The first studies of TGS used small RNAs targeted to various gene promoters to induce gene silencing. RNAs used to target gene promoters have included synthetic siRNAs (7,8,9,10,11,12,13,14,15,16,17,18) and plasmids expressing short hairpin RNAs (shRNAs) (8,11, 19,20,21) or small antisense RNAs (8,22) from RNA polymerase III (RNA Pol III) promoters (Figure 1). RNA Pol III is responsible for transcribing various ncRNAs in the cell such as ribosomal RNA and transfer RNAs. As such, RNA Pol III binding promoters including the human U6 small nuclear RNA or the human H1 are commonly used to express ncRNAs due to the short recognition and termination sequences and characterized initiation sites. One of the defining characteristics of TGS is the ability of promoter-targeted small RNAs to reduce mRNA levels of a gene by reducing the amount of transcriptional initiation.
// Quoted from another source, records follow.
(* ===== verification/MigrationFilesFacts.v ===== *)
(** Theorems on the local and the applied migrations: their classification,
    what discarding one removes, and reading back the files a generated
    migration is written to. *)
From stdpp Require Import base list strings gmap sorting.
From Stdlib Require Import ZArith Lia.
From S2P Require Import Prelude RustStr Errors SchemaCycle Migrations MigrationFiles Replay PlanFacts ReplayFacts.

(** * Classification *)

(** The migration of a version: the last one of the list. *)
Definition local_of (local : list LocalMigration) (version : string) : option LocalMigration :=
  last (filter (fun m => lm_version m = version) local).
Definition applied_of (applied : list AppliedMigration) (version : string)
  : option AppliedMigration :=
  last (filter (fun m => am_version m = version) applied).

(** The state of a version: what a local and an applied migration say together. *)
Inductive classified (local : list LocalMigration) (applied : list AppliedMigration)
  : MigrationListEntry -> Prop :=
| is_applied v l a :
    local_of local v = Some l -> applied_of applied v = Some a ->
    lm_checksum l = am_checksum a ->
    classified local applied (mkMigrationListEntry v (lm_name l) MSApplied)
| is_changed v l a :
    local_of local v = Some l -> applied_of applied v = Some a ->
    lm_checksum l <> am_checksum a ->
    classified local applied (mkMigrationListEntry v (lm_name l) MSChanged)
| is_pending v l :
    local_of local v = Some l -> v ∉ map am_version applied ->
    classified local applied (mkMigrationListEntry v (lm_name l) MSPending)
| is_missing v a :
    applied_of applied v = Some a -> v ∉ map lm_version local ->
    classified local applied (mkMigrationListEntry v (am_name a) MSMissingLocal).

Lemma last_filter_Some {A} (key : A -> string) l v :
  is_Some (last (filter (fun x => key x = v) l)) <-> v ∈ map key l.
Proof.
  rewrite list_elem_of_fmap. split.
  - intros [x Hx]. apply last_Some_elem_of, list_elem_of_filter in Hx as [Hx Hin]. by exists x.
  - intros (x & -> & Hin). destruct (last _) eqn:Hl; [done |].
    by apply (last_filter_None _ _ x) in Hl.
Qed.

Lemma last_filter_key {A} (key : A -> string) l v x :
  last (filter (fun x => key x = v) l) = Some x -> key x = v /\ x ∈ l.
Proof. by intros [? ?]%last_Some_elem_of%list_elem_of_filter. Qed.

Lemma elem_of_all_versions local applied v :
  v ∈ all_versions local applied <-> v ∈ map lm_version local \/ v ∈ map am_version applied.
Proof.
  unfold all_versions. rewrite elem_of_sort_strings, elem_of_elements, elem_of_list_to_set.
  apply elem_of_app.
Qed.

Lemma inventory_entry_spec local applied v entry :
  inventory_entry (by_key lm_version local) (by_key am_version applied) v = Some entry <->
  classified local applied entry /\ ml_version entry = v.
Proof.
  unfold inventory_entry. rewrite !by_key_lookup.
  fold (local_of local v) (applied_of applied v).
  pose proof (last_filter_Some lm_version local v) as HL.
  pose proof (last_filter_Some am_version applied v) as HA.
  fold (local_of local v) in HL. fold (applied_of applied v) in HA.
  destruct (local_of local v) as [l|] eqn:El, (applied_of applied v) as [a|] eqn:Ea.
  - assert (Hv : v ∈ map lm_version local /\ v ∈ map am_version applied) by (rewrite <- HL, <- HA; eauto).
    destruct (String.eqb_spec (lm_checksum l) (am_checksum a)) as [Heq|Hne].
    + split; [intros [= <-]; split; [by econstructor | done] |].
      intros [Hc <-]. destruct Hc; cbn in *; first [congruence | tauto].
    + split; [intros [= <-]; split; [by econstructor | done] |].
      intros [Hc <-]. destruct Hc; cbn in *; first [congruence | tauto].
  - assert (Hv : v ∉ map am_version applied) by (rewrite <- HA; by intros [? ?]).
    split; [intros [= <-]; split; [by econstructor | done] |].
    intros [Hc <-]. destruct Hc; cbn in *; first [congruence | tauto].
  - assert (Hv : v ∉ map lm_version local) by (rewrite <- HL; by intros [? ?]).
    split; [intros [= <-]; split; [by econstructor | done] |].
    intros [Hc <-]. destruct Hc; cbn in *; first [congruence | tauto].
  - split; [done |]. intros [Hc <-]. destruct Hc; cbn in *; congruence.
Qed.

Lemma classified_version local applied entry :
  classified local applied entry -> ml_version entry ∈ all_versions local applied.
Proof.
  rewrite elem_of_all_versions. intros [v l a Hl _ _ | v l a Hl _ _ | v l Hl _ | v a Ha _]; cbn.
  1-3: left; apply (last_filter_Some lm_version local v); by eexists.
  right. apply (last_filter_Some am_version applied v). by eexists.
Qed.

Lemma all_versions_sorted local applied :
  StronglySorted string_le (all_versions local applied) /\ NoDup (all_versions local applied).
Proof.
  unfold all_versions, sort_strings. split.
  - apply Sorted_StronglySorted; [apply _ | apply Sorted_merge_sort; apply _].
  - rewrite merge_sort_Permutation. apply NoDup_elements.
Qed.

(** Every version of the two lists has an entry, so the entries are in the
    order of the versions. *)
Lemma inventory_versions local applied :
  map ml_version (build_migration_inventory local applied) = all_versions local applied.
Proof.
  unfold build_migration_inventory.
  assert (Hall : Forall (fun v => v ∈ all_versions local applied) (all_versions local applied))
    by (by rewrite Forall_forall).
  revert Hall. generalize (all_versions local applied) at 2 3 4.
  induction 1 as [|v vs Hv _ IH]; [done |]. cbn [omap list_omap].
  destruct (inventory_entry _ _ v) as [entry|] eqn:He.
  - apply inventory_entry_spec in He as [_ <-]. cbn. by rewrite IH.
  - exfalso. unfold inventory_entry in He. rewrite !by_key_lookup in He.
    apply elem_of_all_versions in Hv. rewrite <- !last_filter_Some in Hv.
    destruct (last _) as [l|]; destruct (last _) as [a|]; try done.
    + by destruct (String.eqb _ _) in He.
    + by destruct Hv as [[? ?]|[? ?]].
Qed.

Lemma elem_of_inventory local applied entry :
  entry ∈ build_migration_inventory local applied <-> classified local applied entry.
Proof.
  unfold build_migration_inventory. rewrite list_elem_of_omap. split.
  - intros (v & _ & He). by apply inventory_entry_spec in He as [He _].
  - intros He. exists (ml_version entry). split; [by apply classified_version |].
    by apply inventory_entry_spec.
Qed.

(** The label of an entry in a report. *)
Definition label (entry : MigrationListEntry) : string :=
  ml_version entry +:+ "_" +:+ ml_name entry.

Lemma elem_of_entries_in state inventory s :
  s ∈ entries_in state inventory <->
  exists entry, entry ∈ inventory /\ ml_state entry = state /\ s = label entry.
Proof.
  unfold entries_in. rewrite list_elem_of_omap. split.
  - intros (e & Hin & He). case_decide; [| done]. injection He as <-. by exists e.
  - intros (e & Hin & Hs & ->). exists e. split; [done |]. by rewrite decide_True.
Qed.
Levels of transcription are determined by using quantitative real-time PCR (qRT-PCR) to amplify reverse-transcribed cellular RNA, thereby identifying whether a targeted gene has been affected. While a critical tool, qRT-PCR cannot differentiate between decreases in transcription due to less initiation (as in TGS) versus degradation of mRNA (as in PTGS). Therefore, it is critical to initially assess the action of small RNAs involved in TGS using nuclear run-ons, in which active transcription is halted and then resumed in the presence of labeled UTP, often ³²P or biotin (7,10,18,20,22,23). The labeled RNA is most commonly analyzed by dot blot to determine the level of transcription at a target gene compared with a control gene. Using qRT-PCR and nuclear run-ons as initial assays, promoter-targeted small RNAs generated de novo have been shown to reduce the transcriptional activity of numerous genes.